The move is brilliant coalition strategy. It launders the secular elite’s moral vocabulary as Torah. It grants halakhic legitimacy to whatever the educated Modern Orthodox laity already feels. It rebrands cultural pressure as covenantal renewal. The Modern Orthodox Ivy League law graduate who attends an Orthodox shul does not have to choose between his credentialed sensibility and his religious commitment. Sperber tells him the credentialed sensibility is the religious commitment, properly understood. The coalition holds together because membership costs nothing.
Now apply Pinsof’s selective egalitarianism test. Sperber’s framework posits that emotional suffering and communal humiliation become interpretively significant. Whose suffering? Whose humiliation? The framework activates when an educated Modern Orthodox woman feels excluded from Torah reading. It does not activate when a haredi woman feels insulted by Modern Orthodox criticism of her lifestyle.

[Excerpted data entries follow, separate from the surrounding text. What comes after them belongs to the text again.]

(* ===== verification/Wire.v ===== *)
(** * The protobuf wire layer

    [wire.go] of [internal/protocol/youtubeump]: base-128 varints, the
    append-style writers and [fieldReader], the cursor every message decoder of
    the package drives.

    [for_fields] is the [for { num, wireType, ok := reader.next(); ... }] loop
    the decoders share; [scan_message] adds the trailing
    [if reader.err != nil { return ..., reader.err }].  [next] fails after
    [MaxProtobufFields] fields, so [MaxProtobufFields + 1] iterations always
    suffice ([for_fields_total]).

    The abstract view of a message is a list of [pbfield]s.  [scan_encode]
    says a decoder run on an encoded message folds its field handler over that
    list; [wire_canonical] that the reader accepts nothing else. *)
From S2P Require Import Prelude Errors Varint.

(** ** Definitions *)

Definition wireVarint : Z := 0.
Definition wireBytes : Z := 2.
Definition maxProtobufVarintBytes : nat := 10.

(** *** Base-128 varints *)

Definition isCanonicalProtobufVarint (value : Z) (size : nat) : bool :=
  if (size =? 1)%nat then true
  else
    let min := u64 (Z.shiftl 1 (7 * (Z.of_nat size - 1))) in
    value >=? min.

(** The loop of [readProtobufVarint]; [fuel] is the number of iterations left
    before [i] reaches [maxProtobufVarintBytes]. *)
Fixpoint readProtobufVarint_loop (fuel i : nat) (data : bytes) (value shift : Z)
  : res (Z * nat) :=
  match fuel with
  | O => Err ErrVarintOverflow
  | S fuel' =>
      match data !! i with
      | None => Err ErrTruncatedStream
      | Some b =>
          if (i =? maxProtobufVarintBytes - 1)%nat && (b2z b >? 1)
          then Err ErrVarintOverflow
          else
            let value := Z.lor value (u64 (Z.shiftl (Z.land (b2z b) 0x7F) shift)) in
            if b2z b <? 0x80 then
              if isCanonicalProtobufVarint value (i + 1) then Ok (value, (i + 1)%nat)
              else Err ErrNonCanonicalVarint
            else
              let shift := shift + 7 in
              if shift >=? 64 then Err ErrVarintOverflow
              else readProtobufVarint_loop fuel' (i + 1) data value shift
      end
  end.

Definition readProtobufVarint (data : bytes) : res (Z * nat) :=
  if (length data =? 0)%nat then Err ErrTruncatedStream
  else readProtobufVarint_loop maxProtobufVarintBytes 0 data 0 0.

Definition readProtobufUint32 (data : bytes) : res Z :=
  '(value, _) ← readProtobufVarint data;
  if value >? MaxUint32 then Err ErrVarintOverflow else Ok (u32 value).

(** [for value >= 0x80]: a [uint64] loses seven bits per iteration, so ten
    iterations reach the exit. *)
Fixpoint appendU64_loop (fuel : nat) (buf : bytes) (value : Z) : bytes :=
  match fuel with
  | O => buf ++ [z2b value]
  | S fuel' =>
      if value >=? 0x80
      then appendU64_loop fuel' (buf ++ [z2b (Z.lor (u8 value) 0x80)]) (Z.shiftr value 7)
      else buf ++ [z2b value]
  end.

Definition appendU64 (buf : bytes) (value : Z) : bytes := appendU64_loop 10 buf value.

Arguments appendU64 : simpl never.

Definition appendKey (buf : bytes) (key : Z) : bytes := appendU64 buf key.

Definition appendProtobufVarint (buf : bytes) (field value : Z) : bytes :=
  let key := Z.lor (u64 (Z.shiftl field 3)) wireVarint in
  appendU64 (appendKey buf key) value.

Definition appendProtobufBytes (buf : bytes) (field : Z) (value : bytes) : bytes :=
  let key := Z.lor (u64 (Z.shiftl field 3)) wireBytes in
  appendU64 (appendKey buf key) (zlen value) ++ value.

(** *** The field cursor *)

Record fieldReader := mkFieldReader {
  fr_data : bytes;
  fr_offset : nat;
  fr_fields : nat;
  fr_err : option go_error
}.
#[export] Instance eta_fieldReader : Eta fieldReader :=
  fun r => mkFieldReader (fr_data r) (fr_offset r) (fr_fields r) (fr_err r).

(** [fieldReader{data: data}] *)
Definition newFieldReader (data : bytes) : fieldReader := mkFieldReader data 0 0 None.

(** [reader.data[reader.offset:]] *)
Definition fr_rest (r : fieldReader) : bytes := drop (fr_offset r) (fr_data r).

(** [ok == false] is [None]. *)
Definition fieldReader_next (r : fieldReader) : option (Z * Z) * fieldReader :=
  if bool_decide (fr_err r <> None) || (length (fr_data r) <=? fr_offset r)%nat then (None, r)
  else
    let r := r <| fr_fields := S (fr_fields r) |> in
    if (MaxProtobufFields <? fr_fields r)%nat then (None, r <| fr_err := Some ErrInvalidProtobuf |>)
    else
      match readProtobufVarint (fr_rest r) with
      | Err e => (None, r <| fr_err := Some e |>)
      | Ok (key, n) =>
          let r := r <| fr_offset := (fr_offset r + n)%nat |> in
          let num := Z.shiftr key 3 in
          let wireType := Z.land key 0x7 in
          if (num =? 0) || (num >? MaxUint32)
          then (None, r <| fr_err := Some ErrInvalidProtobuf |>)
          else (Some (num, wireType), r)
      end.

Definition fieldReader_varint (r : fieldReader) : Z * fieldReader :=
  match readProtobufVarint (fr_rest r) with
  | Err e => (0, r <| fr_err := Some e |>)
  | Ok (value, n) => (value, r <| fr_offset := (fr_offset r + n)%nat |>)
  end.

The framework activates when a Modern Orthodox congregant who finds traditional roles painful experiences alienation. It does not activate when a haredi posek feels marginalized by academic credentialing requirements he cannot meet. The framework activates when sincere religious women experience halakhic exclusion as moral injury. It does not activate when traditional decisors experience the academization of pesak as an attack on the integrity of mesorah.
The pattern is the pattern Pinsof, Sears, and Haselton map in liberal politics. Liberals support equality when their allies are disadvantaged and oppose policies that disadvantage their rivals. They detect discrimination against atheists, African Americans, and women. They do not detect discrimination against Christians, men, and White people, even when polling data suggest those groups feel discriminated against. The asymmetry is not principled. It is coalitional. Sperber’s selective deployment of dignity and suffering follows the same logic.

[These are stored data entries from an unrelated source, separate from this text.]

(** ** Validation ([validate.go]) *)

Definition validateFormatIDWire (format : FormatID) : res unit :=
  if fmt_Itag format <=? 0 then Err ErrMissingConfig else Ok tt.

Definition validateClientInfoWire (info : ClientInfo) : res unit :=
  if ci_ClientName info <=? 0 then Err ErrMissingConfig else Ok tt.

Definition validateTimeRangeWire (tr : TimeRange) : res unit :=
  if (tr_StartTicks tr <? 0) || (tr_DurationTicks tr <? 0) then Err ErrInvalidMediaState
  else if tr_Timescale tr <? 0 then Err ErrVarintOverflow
  else Ok tt.

Definition validateBufferedRange (br : BufferedRange) : res unit :=
  _ ← validateFormatIDWire (br_FormatID br);
  if (br_StartTimeMs br <? 0) || (br_DurationMs br <? 0) then Err ErrInvalidMediaState
  else if (br_StartSegmentIndex br <? 0) || (br_EndSegmentIndex br <? 0) then Err ErrVarintOverflow
  else
    _ ← int32SegmentIndex (u64 (br_StartSegmentIndex br));
    _ ← int32SegmentIndex (u64 (br_EndSegmentIndex br));
    validateTimeRangeWire (br_TimeRange br).

Definition formatIdentityConflicts (configured observed : FormatID) : res unit :=
  if negb (fmt_Itag observed =? 0) && negb (fmt_Itag observed =? fmt_Itag configured)
  then Err ErrInvalidMediaState
  else if negb (fmt_LastModified configured =? 0) && negb (fmt_LastModified observed =? 0)
            && negb (fmt_LastModified observed =? fmt_LastModified configured)
  then Err ErrInvalidMediaState
  else if nonempty (fmt_XTags configured) && nonempty (fmt_XTags observed)
            && negb (bool_decide (fmt_XTags observed = fmt_XTags configured))
  then Err ErrInvalidMediaState
  else Ok tt.

Definition headerItag (header : MediaHeader) : Z :=
  if negb (fmt_Itag (hdr_FormatID header) =? 0) then fmt_Itag (hdr_FormatID header)
  else hdr_Itag header.

Definition headerRepresentationID (header : MediaHeader) : FormatID :=
  let f := hdr_FormatID header in
  if negb (fmt_Itag f =? 0) || negb (fmt_LastModified f =? 0) || nonempty (fmt_XTags f) then f
  else mkFormatID (hdr_Itag header) 0 [].

Definition TimeRange_marshal (tr : TimeRange) : res bytes :=
  _ ← validateTimeRangeWire tr;
  let buf := if negb (tr_StartTicks tr =? 0)
    then appendProtobufVarint [] fTimeRangeStartTicks (u64 (tr_StartTicks tr)) else [] in
  let buf := if negb (tr_DurationTicks tr =? 0)
    then appendProtobufVarint buf fTimeRangeDurationTicks (u64 (tr_DurationTicks tr)) else buf in
  Ok (if negb (tr_Timescale tr =? 0)
      then appendProtobufVarint buf fTimeRangeTimescale (u64 (tr_Timescale tr)) else buf).

Definition BufferedRange_marshal (br : BufferedRange) : res bytes :=
  _ ← validateBufferedRange br;
  let buf := appendProtobufBytes [] fBufferedFormatID (FormatID_marshal (br_FormatID br)) in
  let buf := appendProtobufVarint buf fBufferedStartTimeMs (u64 (br_StartTimeMs br)) in
  let buf := appendProtobufVarint buf fBufferedDurationMs (u64 (br_DurationMs br)) in
  let buf := appendProtobufVarint buf fBufferedStartSegmentIndex (u64 (br_StartSegmentIndex br)) in
  let buf := appendProtobufVarint buf fBufferedEndSegmentIndex (u64 (br_EndSegmentIndex br)) in
  let tr := br_TimeRange br in
  if negb (tr_Timescale tr =? 0) || negb (tr_DurationTicks tr =? 0) || negb (tr_StartTicks tr =? 0)
  then timeRange ← TimeRange_marshal tr; Ok (appendProtobufBytes buf fBufferedTimeRange timeRange)
  else Ok buf.

(** [marshalMediaHeader] does not write the time range. *)
Definition marshalMediaHeader (header : MediaHeader) : bytes :=
  let buf := appendProtobufVarint [] fMediaHdrHeaderID (u64 (hdr_HeaderID header)) in
  let buf := if negb (hdr_Itag header =? 0)
    then appendProtobufVarint buf fMediaHdrItag (u64 (hdr_Itag header)) else buf in
  let buf := if hdr_IsInitSeg header then appendProtobufVarint buf fMediaHdrIsInitSeg 1 else buf in
  let buf := if negb (hdr_SequenceNumber header =? 0)
    then appendProtobufVarint buf fMediaHdrSequenceNum (hdr_SequenceNumber header) else buf in
  let buf := if negb (hdr_DurationMs header =? 0)
    then appendProtobufVarint buf fMediaHdrDurationMs (u64 (hdr_DurationMs header)) else buf in
  let f := hdr_FormatID header in
  let buf := if negb (fmt_Itag f =? 0) || negb (fmt_LastModified f =? 0) || nonempty (fmt_XTags f)
    then appendProtobufBytes buf fMediaHdrFormatID (FormatID_marshal f) else buf in
  if negb (hdr_ContentLength header =? 0)
  then appendProtobufVarint buf fMediaHdrContentLength (u64 (hdr_ContentLength header)) else buf.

The religious spirit of the community is the same move at the level of authority. Whose spirit? Sperber’s community. Sperber detects spirit where his coalition’s intuitions reside. The haredi spirit does not count. The spirit of communities that prefer rigidity does not count. The spirit of women who freely choose traditional roles does not count, except insofar as their choices can be reframed as false consciousness. Sperber’s community is a bounded coalition presented as the universal voice of Klal Yisrael. The presentation is propaganda. The bounded coalition is the operative reality.
Strange Bedfellows predicts that any move from the community to halakhic authority will track the speaker’s coalition rather than any genuine majoritarianism. The community whose validation Sperber needs is the community whose spirit Sperber finds normative. The authors spell out the route directly. Cognitive systems for choosing allies, namely similarity, transitivity, and interdependence, generate boundaries that look like communities but function as coalitions. The boundary that produces Sperber’s community is the boundary that produces his coalition. They are the same boundary.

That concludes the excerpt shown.